If he/she won't prescribe (my doctor totally refused at first) try this tactic which worked for me.. say you feel suicidal because your anxiety is so bad sometimes and you have no quality of life.. and say it will help you loads to just have it as a backup. Then offer to sign a disclaimer and take a private prescription (I had to do this) which says you're fully aware of the risks and you take full responsibility. You can also offer just to have a small quantity, i.e 1-2 weeks supply and offer to report back to the Dr. My Dr liked that idea and asked me to come back in 2 weeks and bring my Valium bottle with me so he could see how many I had used. I took back half a bottle and he was impressed and said ok I can trust you I think so I will write you another script for 2 more weeks. It went on like that for a month or two, then gradually as he trusted me more, I started getting 3 months supply on a rolling prescription at the pharmacy.

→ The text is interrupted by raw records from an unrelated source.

Lemma reject_keeps q s : sys_inv q s -> sys_inv [] (reject_step s).
Proof.
  intros [[Hr Hm] Ho Hc Hi0 Hi]. unfold reject_step.
  pose proof (mo_open _ _ _ Hm) as Hnd. apply NoDup_app in Hnd as (_ & Hd & Hnd).
  destruct (reject_and_free_spec q (actor s) (heap s) Hr Hnd) as (a' & h' & Hrej & Hr' & Hsame & Hcf).
  { intros i Hi'. destruct (mem_ok_open_refs _ _ _ i Hm) as (r & ? & ? & _); [set_solver | by exists r]. }
  pose proof (opaque_ok_reject_and_free (actor s) (heap s) Ho) as Ho'. rewrite Hrej in *. cbn [snd] in Ho'.
  destruct Hsame as (E1 & _ & _ & _ & E2 & E3 & _ & E4 & E5).
  assert (Hk : keeps_ids (executing (worker s)) (heap s) h').
  { apply (completes_keeps _ _ _ _ _ Hcf). intros j Hj Hq. by apply (Hd j). }
  assert (Hrj : rejected s = map (fun i => (id_of (heap s) i, EndedRejected)) q)
    by (unfold rejected; by rewrite (ring_contents_repr _ _ Hr)).
  assert (Hsv : served (rejected s) = []).
  { rewrite Hrj. unfold served. clear. induction q as [|i q IH]; [done|]. cbn. done. }
  assert (Hfst : map fst (rejected s) = ids (heap s) q).
  { rewrite Hrj, map_map. done. }
  split; rproj; try done.
  - split; rproj; [done|]. rewrite app_nil_r.
    apply (mem_ok_completes (executing (worker s) ++ q) _ _ MEDIA_ACTOR_SUBMIT_SHUTTING_DOWN q (heap s));
      [solve_Permutation | done..].
  - by apply (control_ok_frame s).
  - intros Hle. destruct (Hi Hle) as [I1 I2 I3]. split; rproj.
    + congruence.
    + rewrite served_app, map_app, Hsv, Hfst, !app_nil_r, (ids_keep _ _ _ Hk).
      unfold ids in *. rewrite map_app in I2. by apply split_drop.
    + apply (current_keep (actor s) a' (heap s) h' _ []); [done | by rewrite app_nil_r | done].
Qed.

(** *** The worker takes a request *)

Lemma begin_command_core c now a :
  same_core a (begin_command c now a) /\
  current_command_id (health (begin_command c now a)) = command_id c.
Proof. unfold same_core. split_and!; reflexivity. Qed.

Lemma fetch_spec now a h q :
  ring_repr a q -> (forall i, i ∈ q -> is_Some (requests h !! i)) ->
  let '(r, a', h') := worker_fetch_locked now a h in
  h' = h /\
  match r with
  | FetchRequest i =>
      exists q', q = i :: q' /\ ring_repr a' q' /\ thread_started a' = thread_started a /\
      join_in_progress a' = join_in_progress a /\
      last_command_id (health a') = last_command_id (health a) /\
      current_command_id (health a') = id_of h i
  | _ => a' = a
  end.
Proof.
  intros Hr Hl. unfold worker_fetch_locked. destruct (stopping a); [done|].
  destruct (dispatch_enabled (health a)); [|done]. cbn [negb].
  destruct q as [|i q]; [by rewrite (queue_pop_empty _ Hr)|].
  destruct (queue_pop_control i a q Hr) as (a1 & -> & Hr1 & (E1 & _ & _ & _ & E2 & E3 & _ & E4 & E5)).
  destruct (Hl i) as [r Hri]; [set_solver|]. rewrite Hri. split; [done|]. exists q.
  destruct (begin_command_core (command r) now a1) as [(A1 & A2 & A3 & A4 & A5 & A6 & A7) A8].
  split_and!; [done | by apply (ring_repr_ext a1) | congruence.. |].
  unfold id_of. by rewrite Hri.
Qed.

Lemma loop_keeps q s processed now :
  sys_inv q s -> worker s = WorkerLoop processed -> exists q', sys_inv q' (loop_step processed now s).
Proof.
  intros Hinv Hw. pose proof Hinv as [[Hr Hm] Ho Hc Hi0 Hi]. unfold loop_step.
  destruct (_ <=? _)%nat.
  { exists q. apply (sys_inv_core q s); rproj; by rewrite ?Hw. }
  rewrite Hw in Hm. cbn [executing app] in Hm.
  pose proof (fetch_spec now (actor s) (heap s) q Hr) as Hf.
  destruct (worker_fetch_locked now (actor s) (heap s)) as [[f a'] h'].
  destruct Hf as [-> Hf]. { intros i Hi'. apply (mo_live _ _ _ Hm). by left. }
  destruct f as [| | |i]; [subst a'; exists q; apply (sys_inv_core q s); rproj; by rewrite ?Hw..|].
  destruct Hf as (q' & -> & Hr' & E1 & E2 & E3 & E4). exists q'.
  split; rproj; try done.
  - apply (control_ok_frame s); rproj; by rewrite ?Hw.
  - intros Hle. destruct (Hi Hle) as [I1 I2 I3]. rewrite Hw in I2. split; rproj; [congruence | done..].
Qed.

It generally works like that (in UK at least) you have to establish trust with your Dr and prove you can use the benzo responsibly. If you blow your first script in a week or a few days, you're done. He probably won't prescribe anymore.


----------



## CopadoMexicano (Aug 21, 2004)

I got my Benzo for panic attacks


----------



## super (Sep 9, 2009)

anyone got tips on how to get repeats or a higher dosage of a benzo?
i need it and docs can be strict here.


----------



## seafolly (Jun 17, 2010)

I'm glad to hear doctors are strict in certain areas regarding benzos. They're dangerous when misused and where I live, doctors throw it around like candy without making the patient aware of the highly addictive quality and keeping tabs on them to help them get better so that the patient can wean off easier. 

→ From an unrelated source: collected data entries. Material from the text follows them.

(* ===== verification/Buffers.v ===== *)
(** * Buffers and fallible operations

    What the modelled parsers and encoders share: byte buffers whose every access
    is checked against their length, the results of functions that may refuse their
    input, and arrays of slots that are searched, counted and updated by index. *)

From S2P Require Import Prelude.

(** ** Results

    A function returns a result ([Done]), refuses its input ([Refused]: the C
    function returns [false] or a null pointer) or does something that C does not
    define, such as an access outside of an object ([Stuck]). *)
Inductive outcome (A : Type) : Type :=
  | Done (a : A)
  | Refused
  | Stuck.
Arguments Done {A} a.
Arguments Refused {A}.
Arguments Stuck {A}.

#[export] Instance outcome_ret : MRet outcome := fun A a => Done a.
#[export] Instance outcome_bind : MBind outcome := fun A B f m =>
  match m with Done a => f a | Refused => Refused | Stuck => Stuck end.

(** An access that must be inside its object. *)
Definition checked {A} (o : option A) : outcome A :=
  match o with Some a => Done a | None => Stuck end.

(** [if (!b) return false]. *)
Definition ensure (b : bool) : outcome unit := if b then Done tt else Refused.

(** [m] does nothing undefined, and its result, if it has one, satisfies [Q]. *)
Definition safe {A} (m : outcome A) (Q : A -> Prop) : Prop :=
  match m with Done a => Q a | Refused => True | Stuck => False end.

Lemma safe_bind {A B} (m : outcome A) (k : A -> outcome B) (P : A -> Prop) (Q : B -> Prop) :
  safe m P -> (forall a, P a -> safe (k a) Q) -> safe (m ≫= k) Q.
Proof. destruct m; cbn; auto. Qed.

Lemma safe_mono {A} (m : outcome A) (P Q : A -> Prop) :
  safe m P -> (forall a, P a -> Q a) -> safe m Q.
Proof. destruct m; cbn; auto. Qed.

Lemma safe_not_stuck {A} (m : outcome A) (P : A -> Prop) : safe m P -> m <> Stuck.
Proof. by destruct m. Qed.

Lemma ensure_true b : b = true -> ensure b = Done tt.
Proof. by intros ->. Qed.

Lemma bind_done {A B} (m : outcome A) (k : A -> outcome B) b :
  m ≫= k = Done b -> exists a, m = Done a /\ k a = Done b.
Proof. destruct m; [|done..]. cbn. by eexists. Qed.

Lemma ensure_done b u : ensure b = Done u -> b = true.
Proof. by destruct b. Qed.

Lemma checked_done {A} (o : option A) a : checked o = Done a -> o = Some a.
Proof. by destruct o; intros [= ->]. Qed.

(** Takes apart a hypothesis that says a sequence of operations succeeded. *)
Ltac done_inv :=
  repeat match goal with
  | H : _ ≫= _ = Done _ |- _ =>
      let a := fresh "a" in let Ha := fresh "E" in
      apply bind_done in H as (a & Ha & H); cbn beta in H
  | H : ensure _ = Done ?u |- _ => apply ensure_done in H; try clear u
  | H : checked _ = Done _ |- _ => apply checked_done in H
  | H : Done _ = Done _ |- _ => injection H as H
  | H : mret _ = Done _ |- _ => injection H as H
  end.

(** ** Bytes *)

(** The size of a list, in the integers. *)
Definition size {A} (l : list A) : Z := Z.of_nat (length l).

Definition is_byte (b : Z) : Prop := 0 <= b < 256.

(** The bytes of a string with its terminating NUL. *)
Definition with_nul (s : cstring) : list Z := s ++ [0].

(** [n] bytes from [off] on, [None] when some are outside. *)
Definition buf_read (off n : nat) (buf : list Z) : option (list Z) :=
  if (off + n <=? length buf)%nat then Some (take n (drop off buf)) else None.

(** [memcpy] to a buffer, [None] when it would write outside. *)
Definition buf_write (off : nat) (l buf : list Z) : option (list Z) :=
  if (off + length l <=? length buf)%nat
  then Some (take off buf ++ l ++ drop (off + length l) buf) else None.

(** Numbers in network byte order. *)
Definition be16 (v : Z) : list Z := [u8 (Z.shiftr v 8); u8 v].
Definition be32 (v : Z) : list Z :=
  [u8 (Z.shiftr v 24); u8 (Z.shiftr v 16); u8 (Z.shiftr v 8); u8 v].

(** ** Lemmas *)

Lemma size_app {A} (l l' : list A) : size (l ++ l') = size l + size l'.
Proof. unfold size. rewrite length_app. lia. Qed.

Lemma size_nonneg {A} (l : list A) : 0 <= size l.
Proof. unfold size. lia. Qed.

Lemma size_cons {A} (x : A) l : size (x :: l) = 1 + size l.
Proof. unfold size. cbn [length]. lia. Qed.

Lemma lookup_at {A} (pre : list A) x post : (pre ++ x :: post) !! length pre = Some x.
Proof. by rewrite lookup_app_r, Nat.sub_diag by lia. Qed.

Lemma lookup_next {A} (pre : list A) x y post : (pre ++ x :: y :: post) !! S (length pre) = Some y.
Proof.
  rewrite lookup_app_r by lia. by replace (S (length pre) - length pre)%nat with 1%nat by lia.
Qed.

Lemma buf_read_spec off n buf :
  (off + n <= length buf)%nat ->
  buf_read off n buf = Some (take n (drop off buf)) /\ length (take n (drop off buf)) = n.
Proof.
  intros H. unfold buf_read. rewrite (proj2 (Nat.leb_le _ _) H). split; [done|].
  rewrite length_take, length_drop. lia.
Qed.

Lemma buf_read_app pre l post : buf_read (length pre) (length l) (pre ++ l ++ post) = Some l.
Proof.
  unfold buf_read. rewrite (proj2 (Nat.leb_le _ _)) by (rewrite !length_app; lia).
  by rewrite drop_app_length, take_app_length.
Qed.

Lemma buf_write_spec off l buf :
  (off + length l <= length buf)%nat ->
  exists buf', buf_write off l buf = Some buf' /\ length buf' = length buf /\
    take (off + length l) buf' = take off buf ++ l /\ (l <> [] -> buf' !! off = head l).
Proof.
  intros H. unfold buf_write. rewrite (proj2 (Nat.leb_le _ _) H). eexists. split; [done|].
  assert (Ho : length (take off buf) = off) by (rewrite length_take; lia). split_and!.
  - rewrite !length_app, length_take, length_drop. lia.
  - rewrite app_assoc, take_app_le by (rewrite length_app; lia).
    apply take_ge. rewrite length_app. lia.
  - intros Hl. rewrite lookup_app_r, Ho, Nat.sub_diag by lia. by destruct l.
Qed.

Lemma buf_write_app pre old post l :
  length old = length l ->
  buf_write (length pre) l (pre ++ old ++ post) = Some (pre ++ l ++ post).
Proof.
  intros H. unfold buf_write. rewrite (proj2 (Nat.leb_le _ _)) by (rewrite !length_app; lia).
  rewrite take_app_length, <- H. f_equal. f_equal. f_equal.
  by rewrite <- drop_drop, drop_app_length, drop_app_length.
Qed.

(** The string a buffer holds, when a NUL was written after [l]. *)
Lemma cstr_of_prefix l buf :
  Forall (fun b => b <> 0) l -> take (length l) buf = l -> buf !! length l = Some 0 -> cstr_of buf = l.
Proof.
  revert buf. induction l as [|b l IH]; intros buf Hf Ht Hl.
  - destruct buf; [done|]. injection Hl as ->. done.
  - destruct buf as [|x buf]; [done|]. cbn in Ht. injection Ht as -> Ht.
    apply Forall_cons in Hf as [Hb Hf]. cbn. rewrite (proj2 (Z.eqb_neq _ _) Hb). f_equal. by apply IH.
Qed.

Lemma length_be16 v : length (be16 v) = 2%nat.
Proof. done. Qed.

Lemma be16_bytes v : Forall is_byte (be16 v).
Proof. unfold be16, is_byte. repeat constructor; width_lia. Qed.

Lemma be32_bytes v : Forall is_byte (be32 v).
Proof. unfold be32, is_byte. repeat constructor; width_lia. Qed.

(** What holds of every byte can be checked byte by byte. *)
Lemma byte_cases (P : Z -> bool) :
  forallb P (seqZ 0 256) = true -> forall b, is_byte b -> P b = true.
Proof.
  intros H b Hb. rewrite forallb_forall in H. apply H, list_elem_of_In, elem_of_seqZ.
  unfold is_byte in Hb. lia.
Qed.

(** Joining digits of [n] bits with shifts and ors. *)
Lemma lor_shiftl hi lo n : 0 <= n -> 0 <= lo < 2 ^ n -> Z.lor (Z.shiftl hi n) lo = hi * 2 ^ n + lo.
Proof.
  intros Hn Hlo. rewrite Z.shiftl_mul_pow2 by done.
  assert (H0 : Z.land (hi * 2 ^ n) lo = 0).
  { replace lo with (lo mod 2 ^ n) by (by apply Z.mod_small). rewrite <- Z.land_ones by done.
    rewrite (Z.land_comm lo), Z.land_assoc, Z.land_ones, Z.mod_mul by lia. done. }
  rewrite <- Z.lxor_lor by done. by rewrite <- Z.add_nocarry_lxor.
Qed.

Lemma be16_value v : 0 <= v < 65536 -> Z.lor (Z.shiftl (u8 (Z.shiftr v 8)) 8) (u8 v) = v.
Proof.
  intros Hv. rewrite lor_shiftl by (cbn; width_lia).
  unfold u8. rewrite Z.shiftr_div_pow2 by lia. change (2 ^ 8) with 256. lia.
Qed.

(** ** Arrays of slots

    Arrays whose entries are in use or free: searching them, counting in them and
    changing one entry. *)

(** The first index whose entry satisfies [P]. *)
Definition find_entry {A} (P : A -> bool) (l : list A) : option nat := fst <$> list_find P l.

Fixpoint count {A} (P : A -> bool) (l : list A) : Z :=
  match l with [] => 0 | x :: l' => Z.b2z (P x) + count P l' end.

Lemma count_bounds {A} (P : A -> bool) l : 0 <= count P l <= size l.
Proof. induction l as [|x l IH]; cbn [count]; [done|]. rewrite size_cons. destruct (P x); cbn; lia. Qed.

Lemma count_alter {A} (P : A -> bool) f i l x :
  l !! i = Some x -> count P (alter f i l) = count P l - Z.b2z (P x) + Z.b2z (P (f x)).
Proof.
  revert i. induction l as [|y l IH]; intros i H; [done|]. destruct i as [|i]; cbn in H.
  - injection H as ->. cbn. lia.
  - change (alter f (S i) (y :: l)) with (y :: alter f i l). cbn [count]. rewrite (IH i) by done. lia.
Qed.

Lemma count_same {A} (P : A -> bool) f i l :
  (forall x, l !! i = Some x -> P (f x) = P x) -> count P (alter f i l) = count P l.
Proof.
  revert i. induction l as [|y l IH]; intros [|i] H; [done..| |].
  - change (alter f 0%nat (y :: l)) with (f y :: l). cbn [count]. by rewrite (H y).
  - change (alter f (S i) (y :: l)) with (y :: alter f i l). cbn [count]. by rewrite IH.
Qed.

Lemma count_pos {A} (P : A -> bool) l : 0 < count P l <-> exists i x, l !! i = Some x /\ P x = true.
Proof.
  induction l as [|y l IH]; cbn [count].
  - split; [lia|]. by intros (i & x & Hx & _).
  - pose proof (count_bounds P l). destruct (P y) eqn:Hy; cbn [Z.b2z].
    + split; [|lia]. intros _. by exists 0%nat, y.
    + rewrite Z.add_0_l, IH. split.
      * intros (i & x & Hx & HP). by exists (S i), x.
      * intros ([|i] & x & Hx & HP); cbn in Hx; [congruence|]. by exists i, x.
Qed.

Lemma alter_lookup {A} (f : A -> A) (i j : nat) (l : list A) y :
  alter f i l !! j = Some y <-> (j = i /\ exists x, l !! i = Some x /\ y = f x) \/ (j <> i /\ l !! j = Some y).
Proof.
  destruct (decide (j = i)) as [->|Hne].
  - rewrite list_lookup_alter_eq. destruct (l !! i) as [x|]; cbn; split.
    + intros [= <-]. left. split; [done|]. by exists x.
    + intros [(_ & x' & [= <-] & ->)|[? _]]; done.
    + done.
    + intros [(_ & x' & ? & _)|[? _]]; done.
  - rewrite list_lookup_alter_ne by done. split; [by right|]. by intros [[? _]|[_ H]].
Qed.

Lemma find_entry_some {A} (P : A -> bool) l i :
  find_entry P l = Some i -> exists x, l !! i = Some x /\ P x = true.
Proof.
  unfold find_entry. intros ([j x] & H & ->)%fmap_Some. apply list_find_Some in H as (Hx & HP & _).
  exists x. split; [done|]. by apply Is_true_true.
Qed.

Lemma find_entry_none {A} (P : A -> bool) l :
  find_entry P l = None -> forall i x, l !! i = Some x -> P x = false.
Proof.
  unfold find_entry. rewrite fmap_None, list_find_None, list.Forall_forall. intros H i x Hx.
  apply list_elem_of_lookup_2 in Hx. apply H in Hx. by apply Is_true_false.
Qed.

Lemma find_entry_unique {A} (P : A -> bool) l i x :
  l !! i = Some x -> P x = true -> (forall j y, l !! j = Some y -> P y = true -> j = i) -> find_entry P l = Some i.
Proof.
  intros Hx HP Hu. destruct (find_entry P l) as [j|] eqn:E.
  - apply find_entry_some in E as (y & Hy & HPy). by rewrite (Hu j y).
  - pose proof (find_entry_none _ _ E i x Hx). congruence.
Qed.

Lemma alter_id {A} (i : nat) (l : list A) : alter id i l = l.
Proof. revert i. induction l as [|x l IH]; intros [|i]; [done..|]. change (x :: alter id i l = x :: l). by rewrite IH. Qed.

Lemma alter_alter {A} (f g : A -> A) (i : nat) (l : list A) : alter f i (alter g i l) = alter (fun x => f (g x)) i l.
Proof.
  revert i. induction l as [|x l IH]; intros [|i]; [done..|].
  change (x :: alter f i (alter g i l) = x :: alter (fun x => f (g x)) i l). by rewrite IH.
Qed.

Lemma in_altered {A} (f : A -> A) (i : nat) (l : list A) x : l !! i = Some x -> f x ∈ alter f i l.
Proof. intros H. apply list_elem_of_lookup. exists i. apply alter_lookup. left. split; [done|]. by exists x. Qed.

Lemma count_insert {A} (P : A -> bool) (l : list A) (i : nat) x y :
  l !! i = Some x -> count P (<[i := y]> l) = count P l - Z.b2z (P x) + Z.b2z (P y).
Proof.
  revert i. induction l as [|z l IH]; intros i H; [done|]. destruct i as [|i]; cbn in H.
  - injection H as ->. cbn. lia.
  - change (<[S i := y]> (z :: l)) with (z :: <[i := y]> l). cbn [count]. rewrite (IH i) by done. lia.
Qed.

Lemma count_repeat {A} (P : A -> bool) x n : P x = false -> count P (repeat x n) = 0.
Proof. intros H. induction n as [|n IH]; [done|]. cbn [repeat count]. by rewrite H, IH. Qed.

Lemma lookup_repeat {A} (x y : A) n i : repeat x n !! i = Some y -> y = x.
Proof. revert i. induction n as [|n IH]; intros [|i]; cbn; [done|done|by intros [= ->]|apply IH]. Qed.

I'd think talking to your doctor, emphasizing the issue is anxiety rather than depression would help. My doctors gave up on SSRI's for me when they realized it was making me sicker. That, and my depression was rather mild and completely contingent on how my levels of anxiety were. The benzo was a blessing in the beginning but your body grows tolerant quickly...so be sure you're doing some sort of therapy as well. It's a crutch, it's not a cure.


----------



## super (Sep 9, 2009)

seafolly said:


> I'm glad to hear doctors are strict in certain areas regarding benzos. They're dangerous when misused and where I live, doctors throw it around like candy without making the patient aware of the highly addictive quality and keeping tabs on them to help them get better so that the patient can wean off easier.
> 
> I'd think talking to your doctor, emphasizing the issue is anxiety rather than depression would help. My doctors gave up on SSRI's for me when they realized it was making me sicker. That, and my depression was rather mild and completely contingent on how my levels of anxiety were. The benzo was a blessing in the beginning but your body grows tolerant quickly...so be sure you're doing some sort of therapy as well. It's a crutch, it's not a cure.


i wish some docs werent so strict but it is a good thing for most people
for myself...its honestly very hard for me to be addicted to anything and trust me ive had a lot.

ive only ever had a 'mild' withdrawal though, just remember (this is directed to the original poster) don't take it every day and be safe, you'll feel worse than you did before if you get withdrawals


----------



## Himi Jendrix (Mar 24, 2010)

Panic attacks. The first line treatment is benzos. 

Just mention that you have panic attacks if you want a benzo. They will probably give xanax, klonopin, or ativan.


----------



## super (Sep 9, 2009)

DK3 said:


> If you can't get it through a doctor, consider getting it on the blackmarket, benzo's are readily available. I would only recommend doing though if you're absolutely desperate or very sensible about how you plan to use it. If you start relying on them daily you're going to have big problems, especially if you're relying on blackmarket sources that may dry up suddenly.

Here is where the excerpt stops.